A Year of ‘What If’ for the N.B.A.


Good luck predicting now what sort of squad (or coaching staff) will be available next year. If it becomes feasible for the N.B.A. to restart in June or July, it’s quite possible that the beginning and end dates of the 2020-21 season will be pushed back and could overlap with the delayed Olympics. So it’s no stretch to say that Olympic basketball itself may face an uncertain future — with little appetite in league circles to spend much time on it now when so many domestic issues are unresolved.

I realize all of the above falls under the heading of it’s only sports. We’re likewise talking about a postponement of the 2020 Olympics rather than an outright cancellation. Seeing what is happening all over the globe, in the throes of the coronavirus pandemic, none of this should be treated as tragic.

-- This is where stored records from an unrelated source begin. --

(* ===== verification/Netif.v ===== *)
(** * Network interfaces: [lwip/src/core/netif.c]

    The list of interfaces and the operations that configure them.  A [struct
    netif] is a record in a finite map from addresses; [netif_list] is the list
    of the addresses the [next] fields chain together.  The operations run in
    any state [W] that contains the interfaces: the functions that
    [netif_add] is given run in it, and so does the part of
    [netif_set_ipaddr] that walks the TCP control blocks, which is a parameter. *)

From S2P Require Import Prelude Def Ip4Addr.

Module Netif.
Import Def Ip4Addr.

Definition netif_loc : Type := positive.

Definition NETIF_FLAG_LINK_UP : Z := 0x10.

Record netif_state := mk_netif_state {
  netif_structs : gmap netif_loc netif;
  netif_list : list netif_loc;
  netif_default : option netif_loc;
  netif_num : Z
}.

Definition set_ip ip n := mk_netif ip (nif_netmask n) (nif_gw n) (nif_mtu n) (nif_flags n)
  (nif_name n) (nif_num n).
Definition set_mask m n := mk_netif (nif_ip_addr n) m (nif_gw n) (nif_mtu n) (nif_flags n)
  (nif_name n) (nif_num n).
Definition set_gw g n := mk_netif (nif_ip_addr n) (nif_netmask n) g (nif_mtu n) (nif_flags n)
  (nif_name n) (nif_num n).
Definition set_mtu m n := mk_netif (nif_ip_addr n) (nif_netmask n) (nif_gw n) m (nif_flags n)
  (nif_name n) (nif_num n).
Definition set_flags f n := mk_netif (nif_ip_addr n) (nif_netmask n) (nif_gw n) (nif_mtu n) f
  (nif_name n) (nif_num n).
Definition set_name s n := mk_netif (nif_ip_addr n) (nif_netmask n) (nif_gw n) (nif_mtu n)
  (nif_flags n) s (nif_num n).
Definition set_num k n := mk_netif (nif_ip_addr n) (nif_netmask n) (nif_gw n) (nif_mtu n)
  (nif_flags n) (nif_name n) k.

Definition netif_is_up (n : netif) : bool := negb (Z.land (nif_flags n) NETIF_FLAG_UP =? 0).

Definition nderef (n : netif_loc) : prog netif_state netif :=
  s ← pget; pderef (netif_structs s !! n).
Definition nupdate (n : netif_loc) (f : netif → netif) : prog netif_state unit :=
  b ← nderef n;
  pmodify (λ s, mk_netif_state (<[n:=f b]> (netif_structs s)) (netif_list s)
                  (netif_default s) (netif_num s)).

Definition netif_set_gw (n : netif_loc) (gw : Z) : prog netif_state unit := nupdate n (set_gw gw).
Definition netif_set_netmask (n : netif_loc) (netmask : Z) : prog netif_state unit :=
  nupdate n (set_mask netmask).
Definition netif_set_default (n : option netif_loc) : prog netif_state unit :=
  pmodify (λ s, mk_netif_state (netif_structs s) (netif_list s) n (netif_num s)).

Definition netif_set_up (n : netif_loc) : prog netif_state unit :=
  b ← nderef n;
  if Z.land (nif_flags b) NETIF_FLAG_UP =? 0
  then nupdate n (λ b, set_flags (Z.lor (nif_flags b) NETIF_FLAG_UP) b)
  else mret ().
Definition netif_set_down (n : netif_loc) : prog netif_state unit :=
  b ← nderef n;
  if Z.land (nif_flags b) NETIF_FLAG_UP =? 0 then mret ()
  else nupdate n (λ b, set_flags (Z.land (nif_flags b) (Z.lnot NETIF_FLAG_UP)) b).
Definition netif_set_link_up (n : netif_loc) : prog netif_state unit :=
  b ← nderef n;
  if Z.land (nif_flags b) NETIF_FLAG_LINK_UP =? 0
  then nupdate n (λ b, set_flags (Z.lor (nif_flags b) NETIF_FLAG_LINK_UP) b)
  else mret ().
Definition netif_set_link_down (n : netif_loc) : prog netif_state unit :=
  b ← nderef n;
  if Z.land (nif_flags b) NETIF_FLAG_LINK_UP =? 0 then mret ()
  else nupdate n (λ b, set_flags (Z.land (nif_flags b) (Z.lnot NETIF_FLAG_LINK_UP)) b).

Definition netif_remove (netif : option netif_loc) : prog netif_state unit :=
  match netif with
  | None => mret ()
  | Some n =>
      b ← nderef n;
      (if netif_is_up b then netif_set_down n else mret ());;
      s ← pget;
      if bool_decide (n ∈ netif_list s) then
        pmodify (λ s, mk_netif_state (netif_structs s) (filter (λ m, m ≠ n) (netif_list s))
                        (netif_default s) (netif_num s));;
        if bool_decide (netif_default s = Some n) then netif_set_default None else mret ()
      else mret ()
  end.

Fixpoint find_loop (name : bytes) (num : Z) (l : list netif_loc)
    : prog netif_state (option netif_loc) :=
  match l with
  | [] => mret None
  | n :: l' =>
      b ← nderef n;
      if (num =? nif_num b) && bool_decide (take 2 name = take 2 (nif_name b))
      then mret (Some n) else find_loop name num l'
  end.
(** [name] has at least three bytes. *)
Definition netif_find (name : option bytes) : prog netif_state (option netif_loc) :=
  match name with
  | None => mret None
  | Some name =>
      s ← pget;
      find_loop name (u8 (nth 2 name 0 - 48)) (netif_list s)
  end.

Section add.
Context {W : Type} `{!Lens W netif_state}.
(** The connections bound to the old address are aborted, the listeners moved
    to the new one. *)
Context (tcp_addr_changed : Z → Z → prog W unit).

Definition netif_set_ipaddr (n : netif_loc) (ipaddr : option Z) : prog W unit :=
  b ← lift (nderef n);
  (match ipaddr with
   | Some ip => if negb (ip =? nif_ip_addr b) then tcp_addr_changed (nif_ip_addr b) ip
                else mret ()
   | None => mret ()
   end);;
  lift (nupdate n (set_ip (default 0 ipaddr))).

Definition netif_set_addr (n : netif_loc) (ipaddr netmask gw : option Z) : prog W unit :=
  netif_set_ipaddr n ipaddr;;
  lift (netif_set_netmask n (default 0 netmask));;
  lift (netif_set_gw n (default 0 gw)).

Definition netif_add (n : netif_loc) (ipaddr netmask gw : option Z)
    (init : netif_loc → prog W err_t) : prog W (option netif_loc) :=
  lift (nupdate n (λ b, set_flags 0 (set_gw 0 (set_mask 0 (set_ip 0 b)))));;
  lift (s ← pget;
        nupdate n (set_num (netif_num s));;
        pmodify (λ s, mk_netif_state (netif_structs s) (netif_list s) (netif_default s)
                        (u8 (netif_num s + 1))));;
  netif_set_addr n ipaddr netmask gw;;
  err ← init n;
  if bool_decide (err ≠ ERR_OK) then mret None
  else
    lift (pmodify (λ s, mk_netif_state (netif_structs s) (n :: netif_list s) (netif_default s)
                          (netif_num s)));;
    mret (Some n).

(** [init_oc_netif] of [ocproxy.c]; the output function is a parameter of the
    code that calls it. *)
Definition init_oc_netif (n : netif_loc) : prog W err_t :=
  lift (nupdate n (set_name [117; 110]));;
  mret ERR_OK.

(** What [main] does with its interface. *)
Definition main_netif (n : netif_loc) (ip netmask gw mtu : Z) : prog W unit :=
  netif_add n (Some ip) (Some netmask) (Some gw) init_oc_netif;;
  lift (nupdate n (set_mtu (u16 mtu)));;
  lift (netif_set_default (Some n));;
  lift (netif_set_up n).

End add.
End Netif.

Yet we are sports fans. Lots of us obsess and anguish over the trivial. My life has revolved around sports since I was 5 years old, and I bet many of you, like me, are not exactly sure how to switch that off.

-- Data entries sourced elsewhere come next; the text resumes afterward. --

(* ===== verification/StackMem.v ===== *)
(** * Loads and stores in a packet

    The state in which one pbuf carries given bytes, and what the loads, the
    stores and the movements of the payload pointer do to it. *)

From S2P Require Import Prelude Def Ip4Addr InetChksum Netif Udp Pbuf PbufChain PbufOps Stack.

Module StackMem.
Import Def Ip4Addr InetChksum Netif Udp Pbuf PbufChain PbufOps Stack.

(** The pbuf with other bytes in place of those it carries. *)
Definition with_pdata {CF} (d : bytes) (b : pbuf CF) : pbuf CF :=
  with_mem (take (Z.to_nat (p_payload b)) (p_mem b) ++ d
            ++ drop (Z.to_nat (p_payload b + p_len b)) (p_mem b)) b.

Section pbuf_data.
Context {CF : Type}.
Implicit Type b : pbuf CF.

Lemma with_pdata_mem b d :
  pbuf_ok b → zlen d = p_len b →
  length (take (Z.to_nat (p_payload b)) (p_mem b)) = Z.to_nat (p_payload b) ∧
  zlen (p_mem (with_pdata d b)) = zlen (p_mem b).
Proof.
  intros (? & ? & ?) Hd. unfold with_pdata, zlen in *. cbn [with_mem p_mem].
  rewrite !length_app, !length_take, length_drop. lia.
Qed.

Lemma with_pdata_ok b d : pbuf_ok b → zlen d = p_len b → pbuf_ok (with_pdata d b).
Proof.
  intros Hok Hd. destruct (with_pdata_mem b d Hok Hd) as [_ E]. destruct Hok as (? & ? & ?).
  unfold pbuf_ok. rewrite E. done.
Qed.

Lemma pdata_with_pdata b d : pbuf_ok b → zlen d = p_len b → pdata (with_pdata d b) = d.
Proof.
  intros Hok Hd. destruct (with_pdata_mem b d Hok Hd) as [El _]. unfold pdata, with_pdata in *.
  cbn [with_mem p_mem p_payload p_len]. rewrite drop_app_ge by lia. rewrite El, Nat.sub_diag, drop_0.
  unfold zlen in Hd. rewrite take_app_le by lia. apply take_ge. lia.
Qed.

Lemma with_pdata_pdata b : pbuf_ok b → with_pdata (pdata b) b = b.
Proof.
  intros (? & ? & ?). unfold with_pdata, pdata. destruct b; unfold with_mem; cbn in *. f_equal.
  rewrite Z2Nat.inj_add, <- drop_drop, take_drop, take_drop by lia. done.
Qed.

(** Writing inside the bytes carried. *)
Lemma written_with_pdata b d off x :
  pbuf_ok b → zlen d = p_len b → 0 ≤ off → off + zlen x ≤ p_len b →
  with_mem (splice (Z.to_nat (p_payload b + off)) x (p_mem (with_pdata d b))) (with_pdata d b)
  = with_pdata (splice (Z.to_nat off) x d) b.
Proof.
  intros Hok Hd Hoff Hx. destruct (with_pdata_mem b d Hok Hd) as [El _].
  destruct Hok as (? & ? & ?). unfold with_pdata, with_mem in *.
  cbn [p_mem p_next p_payload p_tot_len p_len p_type p_flags p_ref p_custom] in *. f_equal.
  rewrite Z2Nat.inj_add by lia. rewrite <- El at 1. rewrite splice_app_r. f_equal.
  unfold zlen in *. apply splice_app_l. lia.
Qed.

Lemma mread_eq (h : heap CF) l b off n :
  h !! l = Some b → pbuf_ok b → 0 ≤ off → 0 ≤ n → off + n ≤ p_len b →
  mread (l, p_payload b) off n h = inr (take (Z.to_nat n) (drop (Z.to_nat off) (pdata b)), h).
Proof.
  intros E Hok Hoff Hn Hx. rewrite <- (pread_eq h l b) by done.
  unfold mread, pread. cbn [fst snd]. by rewrite !(bind_pb _ _ _ _ E).
Qed.

End pbuf_data.

Section at_data.
Context {CF F A X : Type}.
Abbreviation stack := (stack CF F A X).
Implicit Types (s : stack) (b : pbuf CF).

(** The state [s] in which the pbuf [b] at [p] carries the bytes [d]. *)
Definition at_data s (p : loc) b (d : bytes) : stack :=
  set_pbufs (<[p:=with_pdata d b]> (st_pbufs s)) s.

Lemma at_data_start s p b :
  st_pbufs s !! p = Some b → pbuf_ok b → s = at_data s p b (pdata b).
Proof.
  intros E Hok. unfold at_data. rewrite with_pdata_pdata, insert_id by done. by destruct s.
Qed.

Lemma bind_lift_deref {B} s p b (k : pbuf CF → prog stack B) :
  st_pbufs s !! p = Some b → (lift (deref p) ≫= k) s = k b s.
Proof. intros E. apply bind_lift_same. by apply deref_eq. Qed.

(** A command on the pbufs. *)
Lemma bind_lift_pbufs {T B} s (m : prog (heap CF) T) a h (k : T → prog stack B) :
  m (st_pbufs s) = inr (a, h) → (lift m ≫= k) s = k a (set_pbufs h s).
Proof. intros E. apply bind_ret. exact (lift_ret m s a h E). Qed.

Lemma bind_lift_payload {B} s p b (k : ptr → prog stack B) :
  st_pbufs s !! p = Some b → (lift (payload p) ≫= k) s = k (p, p_payload b) s.
Proof.
  intros E. apply bind_lift_same. unfold payload. by rewrite (bind_pb _ _ _ _ E).
Qed.

Lemma bind_mwrite_at {B} s p b d off x (k : unit → prog stack B) :
  pbuf_ok b → zlen d = p_len b → 0 ≤ off → off + zlen x ≤ p_len b →
  (lift (mwrite (p, p_payload b) off x) ≫= k) (at_data s p b d)
  = k tt (at_data s p b (splice (Z.to_nat off) x d)).
Proof.
  intros Hok Hd Hoff Hx. destruct (with_pdata_mem b d Hok Hd) as [_ Em].
  pose proof Hok as (? & ? & ?). apply bind_ret. unfold at_data.
  erewrite lift_ret; [done|]. unfold mwrite. cbn [fst snd lget stack_lens_pbufs st_pbufs set_pbufs].
  erewrite bind_pb by apply lookup_insert_eq. rewrite Em.
  rewrite (proj2 (Z.leb_le 0 _)), (proj2 (Z.leb_le (_ + _ + _) _)) by lia. cbn [andb].
  erewrite update_eq by apply lookup_insert_eq. rewrite insert_insert_eq.
  by rewrite written_with_pdata.
Qed.

Lemma bind_store_at {B} n s p b d off x (k : unit → prog stack B) :
  pbuf_ok b → zlen d = p_len b → 0 ≤ off → off + Z.of_nat n ≤ p_len b →
  (lift (store n (p, p_payload b) off x) ≫= k) (at_data s p b d)
  = k tt (at_data s p b (splice (Z.to_nat off) (le_bytes n x) d)).
Proof.
  intros. apply bind_mwrite_at; [done..|]. unfold zlen. by rewrite length_le_bytes.
Qed.

Lemma store_at n s p b d off x :
  pbuf_ok b → zlen d = p_len b → 0 ≤ off → off + Z.of_nat n ≤ p_len b →
  lift (store n (p, p_payload b) off x) (at_data s p b d)
  = inr (tt, at_data s p b (splice (Z.to_nat off) (le_bytes n x) d)).
Proof.
  intros Hok Hd Hoff Hx. assert (H := bind_store_at n s p b d off x mret Hok Hd Hoff Hx).
  unfold mbind, prog_bind in H. by destruct (lift _ _) as [|[[] ?]].
Qed.

Lemma bind_mread_at {B} s p b d off n (k : bytes → prog stack B) :
  pbuf_ok b → zlen d = p_len b → 0 ≤ off → 0 ≤ n → off + n ≤ p_len b →
  (lift (mread (p, p_payload b) off n) ≫= k) (at_data s p b d)
  = k (take (Z.to_nat n) (drop (Z.to_nat off) d)) (at_data s p b d).
Proof.
  intros Hok Hd Hoff Hn Hx. apply bind_lift_same. unfold at_data.
  cbn [lget stack_lens_pbufs st_pbufs set_pbufs].
  rewrite <- (pdata_with_pdata b d) at 2 by done.
  apply (mread_eq _ p (with_pdata d b)); [apply lookup_insert_eq|by apply with_pdata_ok|done..].
Qed.

Lemma bind_load_at {B} n s p b d off (k : Z → prog stack B) :
  pbuf_ok b → zlen d = p_len b → 0 ≤ off → off + Z.of_nat n ≤ p_len b →
  (lift (load n (p, p_payload b) off) ≫= k) (at_data s p b d)
  = k (le_load (take n (drop (Z.to_nat off) d))) (at_data s p b d).
Proof.
  intros Hok Hd Hoff Hx. apply bind_lift_same. unfold load.
  unfold at_data. cbn [lget stack_lens_pbufs st_pbufs set_pbufs].
  erewrite bind_ret; [|apply (mread_eq _ p (with_pdata d b) off (Z.of_nat n));
    [apply lookup_insert_eq|by apply with_pdata_ok|done|lia|done]].
  rewrite pdata_with_pdata, Nat2Z.id by done. done.
Qed.

(** Reading through a pointer that need not be the payload pointer: the
    bytes are those [b] carries, at the pbuf [b'] that has the same memory. *)
Lemma bind_load_hdr {B} n s p b b' off (k : Z → prog stack B) :
  st_pbufs s !! p = Some b' → p_mem b' = p_mem b → pbuf_ok b →
  0 ≤ off → off + Z.of_nat n ≤ p_len b →
  (lift (load n (p, p_payload b) off) ≫= k) s
  = k (le_load (take n (drop (Z.to_nat off) (pdata b)))) s.
Proof.
  intros E Em (? & ? & ?) Hoff Hx. apply bind_lift_same. unfold load, mread. cbn [fst snd].
  rewrite bind_assoc, (bind_pb _ _ _ _ E), Em.
  rewrite (proj2 (Z.leb_le 0 _)), (proj2 (Z.leb_le (_ + _ + _) _)) by lia. cbn [andb].
  rewrite bind_mret. unfold pdata. rewrite skipn_firstn_comm, take_take, drop_drop.
  rewrite Nat2Z.id, Nat.min_l, <- Z2Nat.inj_add by lia. done.
Qed.

End at_data.
End StackMem.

As an unabashed (and overly nostalgic) hoops nerd, I still find myself wrapped up in all sorts of Olympic hoops hypotheticals. Will Pop, the former Air Force cadet, ever experience one dose of red, white and blue glory to go with all that San Antonio success? Will the Golden State superstar Stephen Curry, who has yet to appear on the Olympic stage, get that chance someday? And what about LeBron James? He had not committed to play this summer, but he did acknowledge that “my name is in the hat” when U.S.A.B. announced a 44-man preliminary roster in February. If, again, the 2021 Olympics are still an option for N.B.A. players, James will have to be even more careful, at age 36 and in his 18th season, about overtaxing his body.

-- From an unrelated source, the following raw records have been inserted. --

(* ===== verification/Ip4Props.v ===== *)
(** * The header that the IP layer writes

    The header of an outgoing packet: every field is where RFC 791 puts it, and
    the checksum summed up on the way is the one [inet_chksum] would compute,
    so that the receiver's check succeeds.  Which interface a packet leaves
    by. *)

From S2P Require Import Prelude Def Ip4Addr InetChksum Netif Udp Pbuf Linked PbufChain PbufOps.
From S2P Require Import Stack StackMem Ip4.

Module Ip4Props.
Import Def Ip4Addr InetChksum Netif Udp Pbuf Linked PbufChain PbufOps Stack StackMem Ip4.
Local Open Scope c_scope.

(** ** The checksum *)

(** An IP header without options.  Addresses are kept in network order. *)
Definition ip_header (tos len id ttl proto src dest chksum : Z) : bytes :=
  [0x45; tos] ++ be_bytes 2 len ++ be_bytes 2 id ++ [0; 0; ttl; proto]
  ++ le_bytes 2 chksum ++ le_bytes 4 src ++ le_bytes 4 dest.

(** The sum that [ip_output_if_src] accumulates. *)
Definition header_sum (tos len id ttl proto src dest : Z) : Z :=
  chk_addr (chk_add (chk_add (chk_add (chk_addr (chk_add 0 (LWIP_MAKE_U16 proto ttl)) dest)
    (LWIP_MAKE_U16 tos 0x45)) (lwip_htons len)) (lwip_htons id)) src.

Lemma make_u16 a b : is_u8 a → is_u8 b → LWIP_MAKE_U16 a b = b + 256 * a.
Proof.
  unfold is_u8, LWIP_MAKE_U16. intros. rewrite Z.shiftl_mul_pow2 by lia.
  rewrite (lor_high_low b a 8) by lia. lia.
Qed.

Lemma load_word_oceq x y d :
  is_u8 x → is_u8 y → Forall is_u8 d → le_load (x :: y :: d) ≈ (x + 256 * y) + le_load d.
Proof.
  intros Hx Hy Hd. cbn [le_load]. pose proof (le_load_nonneg d Hd). unfold is_u8 in *.
  replace (x + 256 * (y + 256 * le_load d)) with ((x + 256 * y) + 65536 * le_load d) by lia.
  apply oceq_add; [apply oceq_refl; lia|apply oceq_65536; lia].
Qed.

Lemma load_le2_oceq w d :
  is_u16 w → Forall is_u8 d → le_load (le_bytes 2 w ++ d) ≈ w + le_load d.
Proof.
  intros Hw Hd. unfold is_u16 in Hw. cbn [le_bytes app].
  rewrite load_word_oceq; [|unfold is_u8; zdm|unfold is_u8; zdm|done].
  replace (w mod 256 + 256 * (w / 256 mod 256)) with w by zdm.
  apply oceq_refl. pose proof (le_load_nonneg d Hd). lia.
Qed.

Lemma load_le4_oceq a d :
  is_u32 a → Forall is_u8 d →
  le_load (le_bytes 4 a ++ d) ≈ (Z.land a 0xffff + Z.shiftr a 16) + le_load d.
Proof.
  intros Ha Hd. unfold is_u32 in Ha. rewrite land_65535, Z.shiftr_div_pow2 by lia.
  change (2 ^ 16) with 65536. pose proof (le_load_nonneg d Hd).
  replace (le_bytes 4 a ++ d) with (le_bytes 2 (a mod 65536) ++ le_bytes 2 (a / 65536) ++ d).
  2: { cbn [le_bytes app]. repeat (apply (f_equal2 cons); [zdm|]). done. }
  rewrite load_le2_oceq by (first [unfold is_u16; zdm|apply Forall_app; split; [apply le_bytes_u8|done]]).
  rewrite <- Z.add_assoc. apply oceq_add; [apply oceq_refl; zdm|].
  apply load_le2_oceq; [unfold is_u16; zdm|done].
Qed.

Lemma be_bytes_u8 n x : Forall is_u8 (be_bytes n x).
Proof. apply Forall_rev, le_bytes_u8. Qed.

Create HintDb octets discriminated.
#[local] Hint Resolve be_bytes_u8 le_bytes_u8 Forall_app_2 Forall_nil_2 Forall_cons_2 : octets.
#[local] Hint Extern 1 (is_u8 _) => (assumption || cdec) : octets.

Lemma ip_header_u8 tos len id ttl proto src dest c :
  is_u8 tos → is_u8 ttl → is_u8 proto →
  Forall is_u8 (ip_header tos len id ttl proto src dest c).
Proof. intros. unfold ip_header. auto 20 with octets. Qed.

(** Peels one field off the sum of the bytes of a header. *)
Ltac word :=
  match goal with
  | |- le_load (le_bytes 2 ?w ++ ?d) ≈ _ => transitivity (w + le_load d); [apply load_le2_oceq|]
  | |- le_load (le_bytes 4 ?a ++ ?d) ≈ _ =>
      transitivity (Z.land a 0xffff + Z.shiftr a 16 + le_load d); [apply load_le4_oceq|]
  | |- le_load (?x :: ?y :: ?d) ≈ _ =>
      transitivity (x + 256 * y + le_load d); [apply load_word_oceq|]
  end;
  [first [assumption|unfold is_u8, is_u16; lia|auto 20 with octets]..|apply oceq_add; [apply oceq_refl|]].

Lemma header_sum_oceq tos len id ttl proto src dest :
  is_u8 tos → is_u16 len → is_u16 id → is_u8 ttl → is_u8 proto → is_u32 src → is_u32 dest →
  header_sum tos len id ttl proto src dest ≈ le_load (ip_header tos len id ttl proto src dest 0) ∧
  header_sum tos len id ttl proto src dest ≤ 0xfffff.
Proof.
  intros Ht Hl Hi Httl Hp Hs Hd.
  pose proof (htons_u16 len) as Hlen. pose proof (htons_u16 id) as Hid.
  assert (E : header_sum tos len id ttl proto src dest
    = (0x45 + 256 * tos) + (lwip_htons len + (lwip_htons id + (0 + (ttl + 256 * proto + (0 +
      (Z.land src 0xffff + Z.shiftr src 16 + (Z.land dest 0xffff + Z.shiftr dest 16 + 0)))))))).
  { unfold header_sum, chk_addr, chk_add. rewrite !make_u16 by done.
    unfold is_u8, is_u16, is_u32 in *. rewrite !land_65535, !Z.shiftr_div_pow2 by lia.
    change (2 ^ 16) with 65536. unfold u32. zdm. }
  split.
  - rewrite E. symmetry. unfold ip_header.
    rewrite <- (le_bytes_htons len), <- (le_bytes_htons id) by done.
    rewrite <- (app_nil_r (le_bytes 4 dest)). cbn [app].
    assert (Haddr : ∀ a, is_u32 a → 0 ≤ Z.land a 0xffff + Z.shiftr a 16).
    { intros a Ha. unfold is_u32 in Ha. rewrite land_65535, Z.shiftr_div_pow2 by lia. zdm. }
    do 8 (word; [first [lia|apply Hlen|apply Hid|by apply Haddr|unfold is_u8 in *; lia]|]).
    apply oceq_refl. done.
  - rewrite E. unfold is_u8, is_u16, is_u32 in *.
    rewrite !land_65535, !Z.shiftr_div_pow2 by lia. change (2 ^ 16) with 65536. zdm.
Qed.

Lemma chk_finish_fold S : 0 ≤ S ≤ 0xfffff → chk_finish S = not16 (FOLD_U32T (FOLD_U32T S)).
Proof.
  intros HS. unfold chk_finish, not16, not32, u16, u32.
  rewrite (FOLD_arith S), FOLD_arith. rewrite !land_65535, !Z.shiftr_div_pow2 by lia.
  change (2 ^ 16) with 65536. zdm.
Qed.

And if I may: I am also prone to think of my own father whenever the patriarch of the San Antonio Spurs comes up. It has been this way for me ever since June 15, 2014, when Popovich, Tim Duncan and the Spurs clinched the franchise’s fifth N.B.A. championship with a Game 5 victory over LeBron’s Miami Heat. That same day — Father’s Day — Reuven Stein succumbed to non-Hodgkin’s lymphoma after a seven-year battle with the cancer. He was 74.

While still at ESPN, I wrote a story about “The Reuvs” a year after his passing to explain that Father’s Day had changed for me forever, and to share some stories about his colorful life. He greatly preferred, for example, to be referred to as “Father” rather than “Dad.” But one anecdote I did not include was how he obsessively implored my brother, Orren, and me to “wash hands.”

“Did you wash hands?”

Children on our street, and all the way into high school for me, delighted in razzing us about Mr. Wash Hands and the thick Romanian accent he couldn’t quite shake even though his English vocabulary was next level.